Saved data entries
BEGIN

(** * tinker-mindmap: store, history, graph edits and collision resolver

    A shallow embedding of the graph-editing core of the application:

    - the zustand store ([useAppStore]): documents, active document,
      breadcrumb, undo/redo stacks;
    - the canvas handlers that edit the node and edge lists
      ([handleNodeAction], [onKeyDown]);
    - the collision resolver [resolveCollisions];
    - the JSON import path ([importJSON], [handleImport]).

    Conventions.  JavaScript arrays are lists in array order (a stack's
    top is the last element).  [null]/[undefined] are [None].  The two
    sources of nondeterminism, [Date.now()] and [uid()], are explicit
    arguments ([now], [uid]).  Node coordinates are a type parameter of
    [Node.t]: the store, the canvas handlers and the structural theorems
    on the resolver use integer coordinates ([Z]); where the arithmetic
    of the resolver itself is at stake, the same loop is run on IEEE 754
    doubles (module [Doubles], on Rocq's primitive floats). *)

From Stdlib Require Import ZArith List String Bool Lia Floats.
From stdpp Require Import base list strings.
Import ListNotations.

Local Open Scope string_scope.
Local Open Scope Z_scope.
Local Open Scope list_scope.
(** * Zoho Books synchronisation: the order task and its REST client.

    A shallow embedding of
      saleor/checkout/tasks/client_specifics/utils/zoho_client.py
      saleor/checkout/tasks/client_specifics/tdh.py

    Python values that travel through JSON are one inductive type; dicts are
    association lists in insertion order.  Every function that touches the
    clock, the token file or the network is a computation in a state and
    exception monad over a [World]; the world keeps the journal of the HTTP
    requests that were sent.  Epoch seconds, prices and quantities are
    integers here: no statement below depends on a fractional part. *)

From Stdlib Require Import ZArith List String Ascii Bool Lia.
Import ListNotations.
Open Scope string_scope.
Open Scope Z_scope.

Set Warnings "-register-all".

(** ** Python values *)

Inductive value : Type :=
| PNone
| PBool (b : bool)
| PNum (n : Z)
| PStr (s : string)
| PList (l : list value)
| PDict (d : list (string * value)).

Definition dict := list (string * value).

Inductive exn : Type :=
| KeyError (k : string)
| IndexError
| TypeError
| AttributeError
| DoesNotExist
| MultipleObjectsReturned
| RequestException (why : string)
| PyException (msg : string).

Inductive result (A : Type) : Type :=
| Ok (a : A)
| Raise (e : exn).
Arguments Ok {A} a.
Arguments Raise {A} e.

Definition rbind {A B} (r : result A) (k : A -> result B) : result B :=
  match r with
  | Ok a => k a
  | Raise e => Raise e
  end.

Fixpoint dict_get (d : dict) (k : string) : option value :=
  match d with
  | [] => None
  | (k', v) :: d' => if String.eqb k' k then Some v else dict_get d' k
  end.

Definition dict_mem (d : dict) (k : string) : bool :=
  match dict_get d k with Some _ => true | None => false end.

(** [d[k] = v]: an existing key keeps its position, a new one goes last. *)
Fixpoint dict_set (d : dict) (k : string) (v : value) : dict :=
  match d with
  | [] => [(k, v)]
  | (k', v') :: d' =>
      if String.eqb k' k then (k', v) :: d' else (k', v') :: dict_set d' k v
  end.

Definition dict_keys (d : dict) : list string := map fst d.

(** [bool(v)]. *)
Definition truthy (v : value) : bool :=
  match v with
  | PNone => false
  | PBool b => b
  | PNum n => negb (n =? 0)
  | PStr s => negb (String.eqb s "")
  | PList l => match l with [] => false | _ => true end
  | PDict d => match d with [] => false | _ => true end
  end.

(** Numbers as Python compares and adds them: [bool] is an [int]. *)
Definition as_num (v : value) : option Z :=
  match v with
  | PNum n => Some n
  | PBool b => Some (if b then 1 else 0)
  | _ => None
  end.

END

About this task ::
Show all lines above holding "store".

Answer box ::
(** * tinker-mindmap: store, history, graph edits and collision resolver
    - the zustand store ([useAppStore]): documents, active document,
    [Node.t]: the store, the canvas handlers and the structural theorems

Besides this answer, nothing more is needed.